**Assignment**
The word "width" occurs in some lines of the data. Return each such line.

(Stored data)
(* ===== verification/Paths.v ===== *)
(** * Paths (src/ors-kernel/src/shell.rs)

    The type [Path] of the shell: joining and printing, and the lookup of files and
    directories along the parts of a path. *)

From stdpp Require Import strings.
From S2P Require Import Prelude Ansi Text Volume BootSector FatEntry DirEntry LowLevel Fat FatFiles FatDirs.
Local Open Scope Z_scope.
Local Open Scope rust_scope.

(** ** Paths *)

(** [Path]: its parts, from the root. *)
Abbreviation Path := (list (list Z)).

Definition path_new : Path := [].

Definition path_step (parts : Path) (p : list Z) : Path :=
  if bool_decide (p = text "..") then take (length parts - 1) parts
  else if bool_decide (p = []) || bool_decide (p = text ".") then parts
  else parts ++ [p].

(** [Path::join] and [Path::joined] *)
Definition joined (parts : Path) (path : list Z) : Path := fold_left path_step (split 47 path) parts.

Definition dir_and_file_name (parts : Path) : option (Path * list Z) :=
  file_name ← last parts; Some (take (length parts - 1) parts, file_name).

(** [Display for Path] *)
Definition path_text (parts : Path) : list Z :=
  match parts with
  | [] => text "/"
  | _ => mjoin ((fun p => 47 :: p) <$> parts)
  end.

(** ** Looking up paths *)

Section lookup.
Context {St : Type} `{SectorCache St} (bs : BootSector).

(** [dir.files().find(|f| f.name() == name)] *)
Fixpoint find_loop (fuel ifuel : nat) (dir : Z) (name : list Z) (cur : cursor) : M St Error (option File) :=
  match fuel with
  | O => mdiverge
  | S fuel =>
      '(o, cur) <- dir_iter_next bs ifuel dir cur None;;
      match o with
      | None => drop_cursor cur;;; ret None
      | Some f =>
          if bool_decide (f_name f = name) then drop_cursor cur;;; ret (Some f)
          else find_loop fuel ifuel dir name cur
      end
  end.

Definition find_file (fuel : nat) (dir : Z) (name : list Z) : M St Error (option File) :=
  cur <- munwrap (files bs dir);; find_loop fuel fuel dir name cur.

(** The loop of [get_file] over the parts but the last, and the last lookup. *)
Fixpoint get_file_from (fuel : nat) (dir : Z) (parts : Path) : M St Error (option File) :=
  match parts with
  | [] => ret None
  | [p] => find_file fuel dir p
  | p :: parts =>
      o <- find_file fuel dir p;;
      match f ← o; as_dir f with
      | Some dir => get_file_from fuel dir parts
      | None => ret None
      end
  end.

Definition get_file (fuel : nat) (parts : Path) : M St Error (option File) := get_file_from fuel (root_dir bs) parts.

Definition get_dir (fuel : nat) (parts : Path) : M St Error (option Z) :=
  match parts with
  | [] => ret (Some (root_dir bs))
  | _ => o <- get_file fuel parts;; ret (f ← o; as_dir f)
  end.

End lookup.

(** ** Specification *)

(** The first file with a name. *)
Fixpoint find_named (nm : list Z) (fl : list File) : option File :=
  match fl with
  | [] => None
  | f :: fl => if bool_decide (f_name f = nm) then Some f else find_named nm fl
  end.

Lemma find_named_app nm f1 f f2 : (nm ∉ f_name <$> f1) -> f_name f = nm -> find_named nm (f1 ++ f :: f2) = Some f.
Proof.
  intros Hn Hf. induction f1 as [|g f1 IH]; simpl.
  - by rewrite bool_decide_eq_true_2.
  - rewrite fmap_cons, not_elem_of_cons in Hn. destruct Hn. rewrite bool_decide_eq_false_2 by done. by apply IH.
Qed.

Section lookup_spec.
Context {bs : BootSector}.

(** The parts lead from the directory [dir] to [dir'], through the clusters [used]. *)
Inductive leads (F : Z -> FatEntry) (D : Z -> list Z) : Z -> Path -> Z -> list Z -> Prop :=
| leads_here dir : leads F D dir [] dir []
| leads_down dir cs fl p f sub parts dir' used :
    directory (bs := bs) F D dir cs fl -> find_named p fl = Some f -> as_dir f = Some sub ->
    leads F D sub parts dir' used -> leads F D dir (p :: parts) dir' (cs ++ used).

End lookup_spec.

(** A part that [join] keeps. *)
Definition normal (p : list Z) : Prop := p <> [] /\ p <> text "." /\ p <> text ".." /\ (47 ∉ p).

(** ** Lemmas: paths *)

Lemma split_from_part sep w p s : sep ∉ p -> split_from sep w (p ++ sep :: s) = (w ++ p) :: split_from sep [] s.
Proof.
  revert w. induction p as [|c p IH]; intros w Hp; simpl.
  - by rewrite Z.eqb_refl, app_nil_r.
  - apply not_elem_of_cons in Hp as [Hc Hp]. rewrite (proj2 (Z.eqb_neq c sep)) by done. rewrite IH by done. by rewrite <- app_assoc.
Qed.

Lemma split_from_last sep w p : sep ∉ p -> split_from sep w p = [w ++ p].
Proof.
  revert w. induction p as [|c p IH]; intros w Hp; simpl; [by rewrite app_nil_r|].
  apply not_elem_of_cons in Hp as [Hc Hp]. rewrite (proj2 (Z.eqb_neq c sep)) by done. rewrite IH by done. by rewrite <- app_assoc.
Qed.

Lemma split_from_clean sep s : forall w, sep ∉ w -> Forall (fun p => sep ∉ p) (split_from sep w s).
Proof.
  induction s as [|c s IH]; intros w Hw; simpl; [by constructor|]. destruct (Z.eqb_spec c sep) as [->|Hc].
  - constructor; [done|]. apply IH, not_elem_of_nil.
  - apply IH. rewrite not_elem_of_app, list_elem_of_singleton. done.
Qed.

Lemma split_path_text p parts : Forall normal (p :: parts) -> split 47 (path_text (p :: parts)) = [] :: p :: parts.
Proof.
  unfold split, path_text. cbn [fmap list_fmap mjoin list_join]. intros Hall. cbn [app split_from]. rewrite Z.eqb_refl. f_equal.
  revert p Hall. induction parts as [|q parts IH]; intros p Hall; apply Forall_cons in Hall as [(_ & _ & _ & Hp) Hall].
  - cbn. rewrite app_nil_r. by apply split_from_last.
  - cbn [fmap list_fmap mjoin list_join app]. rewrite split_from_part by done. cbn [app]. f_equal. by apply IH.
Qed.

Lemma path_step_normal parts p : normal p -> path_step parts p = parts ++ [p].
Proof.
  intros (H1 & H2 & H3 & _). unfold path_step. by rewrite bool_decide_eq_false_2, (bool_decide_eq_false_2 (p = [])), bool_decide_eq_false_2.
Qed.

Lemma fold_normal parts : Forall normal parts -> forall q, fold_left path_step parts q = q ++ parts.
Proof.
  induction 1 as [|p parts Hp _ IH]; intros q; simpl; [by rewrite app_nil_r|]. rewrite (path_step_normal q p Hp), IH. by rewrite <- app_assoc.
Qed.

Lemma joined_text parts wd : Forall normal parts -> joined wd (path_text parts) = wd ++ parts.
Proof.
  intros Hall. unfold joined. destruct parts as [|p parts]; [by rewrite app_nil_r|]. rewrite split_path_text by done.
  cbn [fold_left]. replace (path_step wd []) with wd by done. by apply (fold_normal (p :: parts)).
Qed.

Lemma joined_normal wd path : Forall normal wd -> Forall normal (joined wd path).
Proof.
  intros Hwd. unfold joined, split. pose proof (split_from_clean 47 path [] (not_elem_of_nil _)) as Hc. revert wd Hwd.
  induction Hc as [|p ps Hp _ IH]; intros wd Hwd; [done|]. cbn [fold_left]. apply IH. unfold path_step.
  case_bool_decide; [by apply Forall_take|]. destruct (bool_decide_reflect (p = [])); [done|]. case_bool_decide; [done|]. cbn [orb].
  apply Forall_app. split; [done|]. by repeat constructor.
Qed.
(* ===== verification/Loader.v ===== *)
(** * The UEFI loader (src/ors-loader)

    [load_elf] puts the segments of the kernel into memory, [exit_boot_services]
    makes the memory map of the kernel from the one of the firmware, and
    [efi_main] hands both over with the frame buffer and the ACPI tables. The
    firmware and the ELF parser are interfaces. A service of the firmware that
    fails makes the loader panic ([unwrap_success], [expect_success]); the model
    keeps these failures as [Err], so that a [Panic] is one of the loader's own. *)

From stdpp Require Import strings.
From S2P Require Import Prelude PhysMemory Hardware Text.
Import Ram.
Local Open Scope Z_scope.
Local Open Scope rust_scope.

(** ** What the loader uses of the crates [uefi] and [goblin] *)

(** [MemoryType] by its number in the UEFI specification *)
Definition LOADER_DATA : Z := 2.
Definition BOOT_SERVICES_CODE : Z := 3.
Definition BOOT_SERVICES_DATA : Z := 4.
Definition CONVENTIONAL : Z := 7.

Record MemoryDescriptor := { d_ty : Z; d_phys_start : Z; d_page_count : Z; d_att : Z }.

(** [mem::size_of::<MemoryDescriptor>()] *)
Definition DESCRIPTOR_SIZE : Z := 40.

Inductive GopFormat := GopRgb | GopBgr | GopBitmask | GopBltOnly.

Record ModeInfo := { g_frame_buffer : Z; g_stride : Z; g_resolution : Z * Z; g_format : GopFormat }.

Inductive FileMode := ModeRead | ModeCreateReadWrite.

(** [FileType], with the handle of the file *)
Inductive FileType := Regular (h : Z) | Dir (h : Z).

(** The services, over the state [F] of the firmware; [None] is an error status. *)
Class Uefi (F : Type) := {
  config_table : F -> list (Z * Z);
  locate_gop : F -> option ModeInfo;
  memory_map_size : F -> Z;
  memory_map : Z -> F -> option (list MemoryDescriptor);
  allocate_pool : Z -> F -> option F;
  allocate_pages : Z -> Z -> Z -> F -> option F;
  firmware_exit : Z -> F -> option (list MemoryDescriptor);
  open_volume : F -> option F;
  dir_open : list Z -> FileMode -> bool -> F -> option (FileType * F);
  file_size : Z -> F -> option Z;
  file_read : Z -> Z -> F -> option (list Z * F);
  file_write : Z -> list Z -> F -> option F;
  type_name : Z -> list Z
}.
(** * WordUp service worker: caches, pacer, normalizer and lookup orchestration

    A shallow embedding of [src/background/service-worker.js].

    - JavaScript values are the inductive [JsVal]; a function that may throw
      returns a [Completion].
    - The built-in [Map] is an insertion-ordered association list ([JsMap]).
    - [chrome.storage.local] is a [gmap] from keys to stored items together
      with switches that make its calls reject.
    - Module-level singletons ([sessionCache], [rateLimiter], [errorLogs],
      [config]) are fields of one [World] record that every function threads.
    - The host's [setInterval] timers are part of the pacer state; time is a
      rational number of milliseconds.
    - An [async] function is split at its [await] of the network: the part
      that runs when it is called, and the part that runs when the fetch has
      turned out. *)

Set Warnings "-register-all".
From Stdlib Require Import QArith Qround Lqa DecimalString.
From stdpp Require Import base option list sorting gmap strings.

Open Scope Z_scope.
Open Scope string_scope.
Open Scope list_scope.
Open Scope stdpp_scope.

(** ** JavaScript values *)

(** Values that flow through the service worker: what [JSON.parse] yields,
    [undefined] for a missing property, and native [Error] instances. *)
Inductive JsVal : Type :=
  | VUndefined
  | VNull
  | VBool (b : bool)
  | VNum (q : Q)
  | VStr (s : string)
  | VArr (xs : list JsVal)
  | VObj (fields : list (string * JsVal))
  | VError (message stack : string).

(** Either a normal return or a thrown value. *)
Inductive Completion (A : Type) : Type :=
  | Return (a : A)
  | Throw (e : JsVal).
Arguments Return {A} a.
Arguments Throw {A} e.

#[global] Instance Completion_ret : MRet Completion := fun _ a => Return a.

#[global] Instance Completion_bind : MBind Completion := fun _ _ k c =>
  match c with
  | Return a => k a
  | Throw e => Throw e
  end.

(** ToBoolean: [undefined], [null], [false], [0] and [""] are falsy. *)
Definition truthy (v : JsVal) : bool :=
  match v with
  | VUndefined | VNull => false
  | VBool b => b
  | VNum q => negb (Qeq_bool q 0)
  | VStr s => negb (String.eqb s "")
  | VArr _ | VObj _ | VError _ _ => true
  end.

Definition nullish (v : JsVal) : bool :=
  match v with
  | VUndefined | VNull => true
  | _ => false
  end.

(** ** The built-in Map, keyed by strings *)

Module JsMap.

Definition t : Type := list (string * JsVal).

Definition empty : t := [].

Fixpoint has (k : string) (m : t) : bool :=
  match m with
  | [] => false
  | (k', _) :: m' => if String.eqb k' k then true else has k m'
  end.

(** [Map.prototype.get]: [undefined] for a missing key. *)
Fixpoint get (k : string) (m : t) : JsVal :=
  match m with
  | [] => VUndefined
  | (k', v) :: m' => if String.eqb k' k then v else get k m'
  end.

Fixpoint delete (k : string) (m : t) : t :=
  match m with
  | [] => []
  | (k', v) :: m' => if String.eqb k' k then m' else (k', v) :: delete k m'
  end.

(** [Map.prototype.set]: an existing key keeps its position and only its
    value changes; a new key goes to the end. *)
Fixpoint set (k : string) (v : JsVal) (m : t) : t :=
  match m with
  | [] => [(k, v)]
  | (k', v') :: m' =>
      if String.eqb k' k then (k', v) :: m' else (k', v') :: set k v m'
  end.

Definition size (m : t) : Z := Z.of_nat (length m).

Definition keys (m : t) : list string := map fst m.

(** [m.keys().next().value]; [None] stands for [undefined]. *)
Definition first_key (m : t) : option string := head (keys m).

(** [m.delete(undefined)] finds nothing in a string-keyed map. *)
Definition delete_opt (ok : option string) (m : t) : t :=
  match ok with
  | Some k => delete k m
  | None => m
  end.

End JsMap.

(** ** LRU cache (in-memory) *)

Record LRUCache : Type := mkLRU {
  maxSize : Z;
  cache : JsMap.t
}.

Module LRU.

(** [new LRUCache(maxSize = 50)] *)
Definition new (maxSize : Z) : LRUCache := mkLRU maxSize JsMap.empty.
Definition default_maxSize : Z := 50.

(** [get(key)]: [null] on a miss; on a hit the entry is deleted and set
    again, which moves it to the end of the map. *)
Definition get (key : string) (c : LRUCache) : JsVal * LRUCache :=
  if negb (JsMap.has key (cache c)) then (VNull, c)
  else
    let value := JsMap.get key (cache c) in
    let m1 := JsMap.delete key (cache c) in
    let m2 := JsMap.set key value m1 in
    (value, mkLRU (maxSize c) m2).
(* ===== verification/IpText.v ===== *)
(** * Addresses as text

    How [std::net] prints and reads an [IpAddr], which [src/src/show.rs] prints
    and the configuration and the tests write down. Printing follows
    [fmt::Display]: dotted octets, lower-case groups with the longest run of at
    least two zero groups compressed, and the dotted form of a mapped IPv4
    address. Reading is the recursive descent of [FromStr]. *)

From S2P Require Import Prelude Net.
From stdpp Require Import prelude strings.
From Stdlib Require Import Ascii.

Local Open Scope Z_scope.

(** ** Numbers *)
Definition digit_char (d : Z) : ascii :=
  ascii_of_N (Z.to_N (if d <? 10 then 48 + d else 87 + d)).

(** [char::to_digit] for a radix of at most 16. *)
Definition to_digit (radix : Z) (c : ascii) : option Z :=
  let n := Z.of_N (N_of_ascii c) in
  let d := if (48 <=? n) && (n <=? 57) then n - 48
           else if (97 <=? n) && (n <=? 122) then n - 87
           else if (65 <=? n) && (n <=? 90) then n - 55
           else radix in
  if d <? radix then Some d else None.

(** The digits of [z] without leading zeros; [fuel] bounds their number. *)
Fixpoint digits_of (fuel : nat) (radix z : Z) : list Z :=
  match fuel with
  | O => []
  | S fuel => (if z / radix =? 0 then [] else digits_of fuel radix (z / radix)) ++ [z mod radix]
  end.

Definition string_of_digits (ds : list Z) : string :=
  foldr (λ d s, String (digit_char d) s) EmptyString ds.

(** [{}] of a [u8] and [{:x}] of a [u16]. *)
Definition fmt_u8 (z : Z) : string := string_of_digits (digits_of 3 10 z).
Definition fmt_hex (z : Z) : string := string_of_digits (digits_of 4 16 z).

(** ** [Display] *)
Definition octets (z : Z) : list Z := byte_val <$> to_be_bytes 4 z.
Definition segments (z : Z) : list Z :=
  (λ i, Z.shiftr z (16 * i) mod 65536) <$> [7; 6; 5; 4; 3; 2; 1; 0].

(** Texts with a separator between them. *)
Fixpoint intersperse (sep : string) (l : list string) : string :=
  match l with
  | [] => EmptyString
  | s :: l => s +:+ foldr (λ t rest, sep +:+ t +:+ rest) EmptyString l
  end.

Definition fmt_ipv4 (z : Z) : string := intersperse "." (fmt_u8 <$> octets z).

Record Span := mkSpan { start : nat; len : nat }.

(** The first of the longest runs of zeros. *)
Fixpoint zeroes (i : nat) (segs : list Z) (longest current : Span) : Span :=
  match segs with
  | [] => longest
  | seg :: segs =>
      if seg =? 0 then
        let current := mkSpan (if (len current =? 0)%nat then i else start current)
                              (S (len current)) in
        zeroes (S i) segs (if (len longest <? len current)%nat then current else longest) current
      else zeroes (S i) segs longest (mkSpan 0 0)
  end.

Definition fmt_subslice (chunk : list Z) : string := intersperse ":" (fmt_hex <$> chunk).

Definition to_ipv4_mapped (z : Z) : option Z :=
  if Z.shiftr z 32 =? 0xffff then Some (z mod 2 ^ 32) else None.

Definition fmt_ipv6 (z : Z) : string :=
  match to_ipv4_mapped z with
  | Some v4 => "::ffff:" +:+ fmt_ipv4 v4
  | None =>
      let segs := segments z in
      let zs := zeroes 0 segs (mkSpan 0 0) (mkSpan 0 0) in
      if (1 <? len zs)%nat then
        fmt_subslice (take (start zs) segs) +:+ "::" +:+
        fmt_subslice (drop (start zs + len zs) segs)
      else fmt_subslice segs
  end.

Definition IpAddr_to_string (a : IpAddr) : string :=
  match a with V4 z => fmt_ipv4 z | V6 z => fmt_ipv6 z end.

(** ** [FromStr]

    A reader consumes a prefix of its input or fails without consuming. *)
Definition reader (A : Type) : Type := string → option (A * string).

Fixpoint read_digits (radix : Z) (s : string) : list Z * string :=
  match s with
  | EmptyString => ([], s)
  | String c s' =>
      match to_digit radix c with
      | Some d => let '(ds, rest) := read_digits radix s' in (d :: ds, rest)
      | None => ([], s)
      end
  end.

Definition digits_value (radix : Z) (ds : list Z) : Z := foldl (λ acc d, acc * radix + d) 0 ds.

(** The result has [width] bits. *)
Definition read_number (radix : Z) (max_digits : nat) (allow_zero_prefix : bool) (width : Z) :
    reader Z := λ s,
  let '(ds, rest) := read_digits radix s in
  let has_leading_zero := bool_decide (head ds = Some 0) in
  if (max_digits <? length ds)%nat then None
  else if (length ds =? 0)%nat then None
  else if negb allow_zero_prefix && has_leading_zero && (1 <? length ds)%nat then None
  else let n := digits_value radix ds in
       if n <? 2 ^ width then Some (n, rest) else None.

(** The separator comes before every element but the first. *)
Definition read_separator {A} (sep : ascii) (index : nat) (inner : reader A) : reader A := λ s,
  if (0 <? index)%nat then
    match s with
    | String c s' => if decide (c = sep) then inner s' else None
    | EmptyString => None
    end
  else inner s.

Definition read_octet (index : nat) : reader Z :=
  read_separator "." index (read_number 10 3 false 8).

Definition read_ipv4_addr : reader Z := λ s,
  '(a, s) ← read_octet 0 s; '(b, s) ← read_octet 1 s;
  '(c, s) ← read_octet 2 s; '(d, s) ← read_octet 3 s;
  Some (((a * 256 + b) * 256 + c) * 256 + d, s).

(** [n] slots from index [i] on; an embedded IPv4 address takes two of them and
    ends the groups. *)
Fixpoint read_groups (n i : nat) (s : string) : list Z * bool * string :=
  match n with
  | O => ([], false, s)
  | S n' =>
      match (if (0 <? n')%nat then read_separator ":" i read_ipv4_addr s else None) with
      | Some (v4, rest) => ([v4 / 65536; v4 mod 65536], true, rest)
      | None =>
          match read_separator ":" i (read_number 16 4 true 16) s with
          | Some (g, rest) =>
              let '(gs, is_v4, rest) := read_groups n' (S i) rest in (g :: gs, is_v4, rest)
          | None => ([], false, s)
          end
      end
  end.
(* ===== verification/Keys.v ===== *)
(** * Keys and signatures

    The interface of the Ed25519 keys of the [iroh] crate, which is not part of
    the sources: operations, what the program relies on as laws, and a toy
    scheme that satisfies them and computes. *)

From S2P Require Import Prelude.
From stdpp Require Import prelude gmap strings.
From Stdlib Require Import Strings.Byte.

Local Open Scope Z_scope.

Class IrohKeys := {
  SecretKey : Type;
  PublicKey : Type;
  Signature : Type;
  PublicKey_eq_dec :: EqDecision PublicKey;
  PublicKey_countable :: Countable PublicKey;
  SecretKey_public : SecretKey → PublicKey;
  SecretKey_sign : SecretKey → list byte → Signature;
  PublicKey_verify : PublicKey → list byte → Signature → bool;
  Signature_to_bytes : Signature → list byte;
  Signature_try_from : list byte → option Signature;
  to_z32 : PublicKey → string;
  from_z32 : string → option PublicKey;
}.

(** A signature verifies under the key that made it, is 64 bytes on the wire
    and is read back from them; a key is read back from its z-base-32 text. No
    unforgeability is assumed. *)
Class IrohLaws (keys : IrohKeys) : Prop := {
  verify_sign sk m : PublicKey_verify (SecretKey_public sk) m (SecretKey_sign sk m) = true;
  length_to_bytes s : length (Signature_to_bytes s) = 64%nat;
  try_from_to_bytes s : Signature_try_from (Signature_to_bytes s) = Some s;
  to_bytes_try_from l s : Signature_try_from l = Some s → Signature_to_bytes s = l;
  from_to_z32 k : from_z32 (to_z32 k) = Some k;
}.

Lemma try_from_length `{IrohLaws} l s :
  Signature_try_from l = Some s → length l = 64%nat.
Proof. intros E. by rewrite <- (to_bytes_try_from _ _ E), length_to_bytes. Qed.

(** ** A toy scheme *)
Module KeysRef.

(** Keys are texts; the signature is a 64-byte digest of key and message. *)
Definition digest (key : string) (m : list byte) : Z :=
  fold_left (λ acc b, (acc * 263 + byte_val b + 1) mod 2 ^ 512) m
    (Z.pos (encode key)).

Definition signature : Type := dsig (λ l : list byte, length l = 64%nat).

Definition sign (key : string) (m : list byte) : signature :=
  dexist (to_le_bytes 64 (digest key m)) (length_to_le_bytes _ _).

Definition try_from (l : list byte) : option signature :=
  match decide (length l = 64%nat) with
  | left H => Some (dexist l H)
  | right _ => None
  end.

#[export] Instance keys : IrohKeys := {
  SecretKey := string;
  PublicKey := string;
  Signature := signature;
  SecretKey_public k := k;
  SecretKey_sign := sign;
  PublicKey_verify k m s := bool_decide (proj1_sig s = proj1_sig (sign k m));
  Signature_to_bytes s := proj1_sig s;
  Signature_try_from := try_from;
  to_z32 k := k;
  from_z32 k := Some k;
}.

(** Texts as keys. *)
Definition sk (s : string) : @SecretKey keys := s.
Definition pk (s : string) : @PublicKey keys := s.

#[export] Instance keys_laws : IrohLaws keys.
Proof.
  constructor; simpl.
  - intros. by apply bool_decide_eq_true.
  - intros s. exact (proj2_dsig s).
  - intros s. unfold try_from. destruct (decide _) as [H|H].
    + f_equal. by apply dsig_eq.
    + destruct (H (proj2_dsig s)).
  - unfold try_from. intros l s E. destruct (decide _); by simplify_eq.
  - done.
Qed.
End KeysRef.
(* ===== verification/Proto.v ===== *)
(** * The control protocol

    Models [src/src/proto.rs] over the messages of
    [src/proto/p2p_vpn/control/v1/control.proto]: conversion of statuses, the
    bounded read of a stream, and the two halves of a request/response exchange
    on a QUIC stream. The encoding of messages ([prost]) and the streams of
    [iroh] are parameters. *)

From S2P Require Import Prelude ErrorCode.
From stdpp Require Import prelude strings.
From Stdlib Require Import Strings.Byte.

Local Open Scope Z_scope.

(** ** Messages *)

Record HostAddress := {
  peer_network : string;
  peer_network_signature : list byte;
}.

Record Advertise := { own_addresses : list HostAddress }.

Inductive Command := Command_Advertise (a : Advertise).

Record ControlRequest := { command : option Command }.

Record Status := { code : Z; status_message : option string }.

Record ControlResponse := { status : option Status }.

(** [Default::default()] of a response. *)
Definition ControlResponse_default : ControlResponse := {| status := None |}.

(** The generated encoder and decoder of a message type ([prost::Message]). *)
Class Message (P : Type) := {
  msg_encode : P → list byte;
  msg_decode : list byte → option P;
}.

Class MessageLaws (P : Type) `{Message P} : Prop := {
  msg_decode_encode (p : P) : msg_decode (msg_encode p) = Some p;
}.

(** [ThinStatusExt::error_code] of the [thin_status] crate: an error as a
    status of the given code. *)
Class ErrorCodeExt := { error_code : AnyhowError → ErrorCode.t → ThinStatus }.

**Answer section**
(** The result has [width] bits. *)
Definition read_number (radix : Z) (max_digits : nat) (allow_zero_prefix : bool) (width : Z) :
       if n <? 2 ^ width then Some (n, rest) else None.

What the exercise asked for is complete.